(** What the loop over the active nodes has written for the node [k] at
    position [act_ind] of the active node array of [s], with [rs] the
    reaction system of the node, [row] the last row of its solution and
    [st] the status of its integration. *)
Record integrated_at {ET : Reaction.ExternalTypes} {EO : Reaction.ExternalOps}
  (s : Reaction.reaction_manager) (return_err : bool) (act_ind k : nat)
  (rs : Reaction.reaction_system) (row : list Q) (st : Reaction.status)
  (dens rate : gmap string (list Q)) (tr hrr T_out : list Q)
  (inactive : list Z) (err_list : list Reaction.status) : Prop := {
  ia_T_out : T_out !! k = last row;
  ia_density : forall j name,
    Reaction.species_name_list s !! j = Some name ->
    Reaction.entry dens name k = row !! j;
  ia_rate : forall j name,
    Reaction.species_name_list s !! j = Some name ->
    Reaction.entry rate name k = Reaction.get_rates rs row !! j;
  ia_temperature_rate : tr !! k = last (Reaction.get_rates rs row);
  ia_heat_release_rate :
    hrr !! k = (fun r => (r * Reaction.rho_cp s)%Q)
                 <$> last (Reaction.get_rates rs row);
  ia_inactive :
    Z.of_nat act_ind ∈ inactive <-> Reaction.check_complete rs row = true;
  ia_err_list : return_err = true -> err_list !! act_ind = Some st
}.

(** Every active node is mapped to a reaction system that exists. *)
Definition systems_assigned {ET : Reaction.ExternalTypes}
  (s : Reaction.reaction_manager) : Prop :=
  Forall (fun i => exists sys_ind rs,
            Reaction.node_to_system_map s !! Z.to_nat i = Some sys_ind /\
            0 <= sys_ind /\
            Reaction.reaction_systems s !! Z.to_nat sys_ind = Some rs)
         (Reaction.active_nodes s).

(** The contract of the external collaborators: the solution that
    [solve_ode_node] returns has a last row with one entry per entry of the
    input vector, and [get_rates] returns one rate per entry of that row. *)
Definition well_shaped_collaborators {ET : Reaction.ExternalTypes}
  {EO : Reaction.ExternalOps} : Prop :=
  forall rs args v_in,
    exists row, last (Reaction.solve_ode_node rs args v_in).1 = Some row /\
                length row = length v_in /\
                length (Reaction.get_rates rs row) = length v_in.
(** * Resume screening: retry controller, provider adapters, batch loop,
      shortlist and CSV export

    A shallow embedding of [services/geminiService.ts] (retryOperation,
    generateMockResult, screenResume), of the batch and shortlist handlers of
    [App.tsx] (handleScreening, handleShortlist, handleRemoveFromShortlist)
    and of [components/TableView.tsx] (handleExportCSV), followed by the
    properties that the design document states about them.  A second part
    covers more of the code: the footprint of the service, the settings, the
    pages of cards and the rejection of a card, the summary of a batch
    ([components/BatchSummary.tsx]), the summary and the export of the
    shortlist, the saved job descriptions with the JSON text that the local
    storage holds, and the selection of the file picker.

    JavaScript strings are modelled as Rocq strings holding the text in
    UTF-8, with the white space of [trim] read in that encoding; counters
    and indices are [Z]; the Numbers that [JSON.parse], [Math.random] and
    the average of the scores produce are binary64 values ([Double.Number]:
    a finite value as the rational it stands for, the negative zero, the
    infinities and NaN), every operation rounding to the nearest, ties to
    even.  Asynchronous code is sequential in the source (every promise is
    awaited at once), so a promise is a computation in a state-and-exception
    monad over the trace of observable effects. *)

From Stdlib Require Import String Ascii List ZArith QArith Lia Bool Arith.
From Stdlib Require Import Qround Sorted Permutation.
From Equations Require Import Equations.
From Equations.Prop Require Import Logic.
Import ListNotations.

Local Open Scope string_scope.
Local Open Scope Z_scope.

Set Warnings "-register-all".

(** ** Strings of the JavaScript runtime *)

Module JsString.

Definition chars (s : string) : list ascii := list_ascii_of_string s.
Definition of_chars (l : list ascii) : string := string_of_list_ascii l.

(** [!s] for a string: only the empty string is falsy. *)
Definition truthy (s : string) : bool :=
  match s with EmptyString => false | _ => true end.

(** [!x] for [string | null | undefined]. *)
Definition truthy_opt (o : option string) : bool :=
  match o with Some s => truthy s | None => false end.

(** White space and line terminators, which [String.prototype.trim]
    removes, in a text held as UTF-8.  In one byte: TAB, LF, VT, FF, CR and
    SPACE.  In two bytes: U+00A0.  In three bytes: U+1680, U+2000 to
    U+200A, U+2028, U+2029, U+202F, U+205F, U+3000 and U+FEFF. *)
Definition is_space (c : ascii) : bool :=
  let n := nat_of_ascii c in
  ((9 <=? n)%nat && (n <=? 13)%nat) || (n =? 32)%nat.

Definition is_space2 (c1 c2 : ascii) : bool :=
  (nat_of_ascii c1 =? 194)%nat && (nat_of_ascii c2 =? 160)%nat.

Definition is_space3 (c1 c2 c3 : ascii) : bool :=
  let n1 := nat_of_ascii c1 in
  let n2 := nat_of_ascii c2 in
  let n3 := nat_of_ascii c3 in
  ((n1 =? 225) && (n2 =? 154) && (n3 =? 128))%nat
  || ((n1 =? 226) && (n2 =? 128)
      && (((128 <=? n3) && (n3 <=? 138)) || (n3 =? 168) || (n3 =? 169) || (n3 =? 175)))%nat
  || ((n1 =? 226) && (n2 =? 129) && (n3 =? 159))%nat
  || ((n1 =? 227) && (n2 =? 128) && (n3 =? 128))%nat
  || ((n1 =? 239) && (n2 =? 187) && (n3 =? 191))%nat.

Fixpoint trimStart (s : string) : string :=
  match s with
  | String c r =>
      if is_space c then trimStart r
      else
        match r with
        | String c2 r2 =>
            if is_space2 c c2 then trimStart r2
            else
              match r2 with
              | String c3 r3 => if is_space3 c c2 c3 then trimStart r3 else s
              | EmptyString => s
              end
        | EmptyString => s
        end
  | EmptyString => EmptyString
  end.

(** A text of white space only. *)
Definition all_space (s : string) : bool :=
  match trimStart s with EmptyString => true | _ => false end.

(** The text without the longest end of it that is white space only. *)
Fixpoint trimEnd (s : string) : string :=
  match s with
  | String c r => if all_space s then EmptyString else String c (trimEnd r)
  | EmptyString => EmptyString
  end.

Definition trim (s : string) : string := trimEnd (trimStart s).

(** [parts.join(sep)] *)
Fixpoint join (sep : string) (parts : list string) : string :=
  match parts with
  | [] => ""
  | [p] => p
  | p :: rest => p ++ sep ++ join sep rest
  end.

(** [s.replace(/c/g, by)] for a one-character pattern. *)
Fixpoint replaceAll (c : ascii) (by_ : string) (s : string) : string :=
  match s with
  | EmptyString => EmptyString
  | String d r =>
      if Ascii.eqb d c then by_ ++ replaceAll c by_ r
      else String d (replaceAll c by_ r)
  end.

(** A text in which each backquote stands for a double quote. *)
Definition backquoted (s : string) : string :=
  replaceAll "`" (String "034" "") s.

(** [s.endsWith(suffix)] and the text before a suffix of known
    length. *)
Definition dropEnd (n : nat) (s : string) : string :=
  substring 0 (String.length s - n) s.

Definition endsWith (suffix s : string) : bool :=
  let n := String.length suffix in
  let m := String.length s in
  (n <=? m)%nat && String.eqb (substring (m - n) n s) suffix.

(** Decimal rendering of a counter, as template literals print it. *)
Definition digit (n : nat) : ascii := ascii_of_nat (48 + n).

Fixpoint of_nat_aux (fuel n : nat) (acc : string) : string :=
  match fuel with
  | O => acc
  | S fuel' =>
      let acc' := String (digit (n mod 10)) acc in
      match (n / 10)%nat with
      | O => acc'
      | q => of_nat_aux fuel' q acc'
      end
  end.

Definition of_nat (n : nat) : string := of_nat_aux (S n) n "".

Definition of_Z (z : Z) : string :=
  match z with
  | Z0 => "0"
  | Zpos _ => of_nat (Z.to_nat z)
  | Zneg _ => "-" ++ of_nat (Z.to_nat (- z))
  end.

End JsString.

(** ** Numbers of the JavaScript runtime

    A Number is a binary64 value.  The finite ones are the multiples
    [m * 2^e] of a power of two by an integer below [2^53], down to the
    multiples of [2^-1074]; an operation gives the value nearest to its
    exact result, a tie going to the even significand, and the infinity
    beyond the largest value. *)

Module Double.

(** [Finite q] is the finite value [q], zero being the positive zero. *)
Inductive Number : Type :=
| Finite (q : Q)
| NegZero
| Infinity (negative : bool)
| NaN.

(** The integer nearest to [a / b], a tie going to the even one; [b] is
    positive. *)
Definition rne (a b : Z) : Z :=
  let q := a / b in
  let r := a mod b in
  if 2 * r <? b then q
  else if b <? 2 * r then q + 1
  else if Z.even q then q else q + 1.

(** Every finite value is a multiple of [2^-1074]; [ulps] is the weight of
    one in these units, and [huge] is [2^1024] in them. *)
Definition ulps : Z := 2 ^ 1074.
Definition huge : Z := 2 ^ 2098.

(** The value nearest to [a / b], which is not negative, both in units of
    [2^-1074]: the integer with at most 53 significant bits nearest to
    it. *)
Definition round_scaled (a b : Z) : Z :=
  let s := Z.max 0 (Z.log2 (a / b) - 52) in
  rne a (b * 2 ^ s) * 2 ^ s.

Definition of_scaled (m : Z) : Q := Qred (Qmake m (Z.to_pos ulps)).

(** The Number value for a real. *)
Definition round (x : Q) : Number :=
  match Qnum x with
  | Z0 => Finite 0
  | Zpos _ =>
      let m := round_scaled (Qnum x * ulps) (Zpos (Qden x)) in
      if m <? huge then Finite (of_scaled m) else Infinity false
  | Zneg _ =>
      let m := round_scaled (- Qnum x * ulps) (Zpos (Qden x)) in
      if m =? 0 then NegZero
      else if m <? huge then Finite (- of_scaled m) else Infinity true
  end.

(** The sign bit. *)
Definition negative (x : Number) : bool :=
  match x with
  | Finite q => Qnum q <? 0
  | NegZero => true
  | Infinity n => n
  | NaN => false
  end.

(** The real that a finite Number stands for. *)
Definition value (x : Number) : option Q :=
  match x with
  | Finite q => Some q
  | NegZero => Some 0%Q
  | _ => None
  end.

Definition zero (negative_ : bool) : Number :=
  if negative_ then NegZero else Finite 0.

Definition is_zero (q : Q) : bool := Qnum q =? 0.

(** [x + y] *)
Definition add (x y : Number) : Number :=
  match x, y with
  | NaN, _ | _, NaN => NaN
  | Infinity a, Infinity b => if Bool.eqb a b then Infinity a else NaN
  | Infinity a, _ => Infinity a
  | _, Infinity b => Infinity b
  | NegZero, NegZero => NegZero
  | NegZero, Finite q => round q
  | Finite p, NegZero => round p
  | Finite p, Finite q => round (p + q)
  end.

(** [x * y] *)
Definition mul (x y : Number) : Number :=
  let sign := xorb (negative x) (negative y) in
  match x, y with
  | NaN, _ | _, NaN => NaN
  | Infinity _, Infinity _ => Infinity sign
  | Infinity _, other | other, Infinity _ =>
      match value other with
      | Some q => if is_zero q then NaN else Infinity sign
      | None => NaN
      end
  | _, _ =>
      match value x, value y with
      | Some p, Some q =>
          if is_zero p || is_zero q then zero sign else round (p * q)
      | _, _ => NaN
      end
  end.
(** X13. When the geocoding call is rejected, [run] ends with the error of
    the rejection; when it is answered with an empty list of results,
    [run] ends with the error "No geocode results". In both cases the
    geocoding call is the last event of the run: no grid is generated,
    nothing is searched and nothing is written. *)
Theorem run_without_bounds (env : Env) (API_KEY : string) (fuel : nat)
    (city : string) (types : list string) (testLimit : option number)
    (t : Trace) :
  let t0 := t ++ [ConsoleLog (LogGeocoding city); ConsoleLog (LogTypes types)] in
  (forall e,
     geocode_answer env t0 city = inl e ->
     run env API_KEY fuel city types testLimit t
     = (Thrown e, t0 ++ [GeocodeCall city API_KEY (inl e)]))
  /\ (forall json,
        geocode_answer env t0 city = inr json -> results json = [] ->
        run env API_KEY fuel city types testLimit t
        = (Thrown (Error "No geocode results"),
           t0 ++ [GeocodeCall city API_KEY (inr json)])).
Proof.
  cbv zeta.
  assert ((t ++ [ConsoleLog (LogGeocoding city)]) ++ [ConsoleLog (LogTypes types)]
          = t ++ [ConsoleLog (LogGeocoding city); ConsoleLog (LogTypes types)])
    as Ht0 by now rewrite <- app_assoc.
  split.
  - intros e He. rewrite run_eq. cbv zeta. rewrite geocodeCity_eq. cbv zeta.
    rewrite Ht0, He. reflexivity.
  - intros json Hjson Hres. rewrite run_eq. cbv zeta.
    rewrite geocodeCity_eq. cbv zeta. rewrite Ht0, Hjson, Hres. reflexivity.
Qed.
(** ** The content flag and what the log draws *)

Lemma step_state_flag_off (r : State) (cvo : option Canvas) (ev : Event) :
  (hasContent r = false -> filter drawable (strokes r) = []) ->
  hasContent (step_state r cvo ev) = false ->
  filter drawable (strokes (step_state r cvo ev)) = [].
Proof.
  intros Hinv.
  assert (Hdraw : forall p,
             hasContent (draw_step r p) = false ->
             filter drawable (strokes (draw_step r p)) = []).
  { intros p. unfold draw_step.
    destruct (isDrawing r); [destruct (currentStroke r)|]; exact Hinv. }
  assert (Hstop : hasContent (stop_step r) = false ->
                  filter drawable (strokes (stop_step r)) = []).
  { unfold stop_step.
    destruct (isDrawing r); [destruct (currentStroke r) as [cs|]|];
      try exact Hinv.
    cbn [completed_state hasContent strokes]. intros Hoff.
    apply orb_false_iff in Hoff as [Hlog Hcs].
    destruct (strokes r); [|discriminate].
    cbn [app filter]. unfold drawable. now rewrite Hcs. }
  destruct ev as [e|e|e| |e|e|e| |]; cbn [step_state];
    try apply Hdraw; try apply Hstop; try exact Hinv.
  - destruct (touch_target cvo e); exact Hinv.
  - destruct (touch_target cvo e); [apply Hdraw|exact Hinv].
  - reflexivity.
  - unfold undo_step. destruct (strokes r) as [|a [|b l]] eqn:Hs.
    + rewrite Hs. exact Hinv.
    + intros _. cbn [undone_state strokes]. now rewrite Hs.
    + cbn [undone_state hasContent]. rewrite Hs. discriminate.
Qed.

* Activity
How many lines of the data include the word "Fixpoint"? Reply with the number and nothing else.

* The completed task
5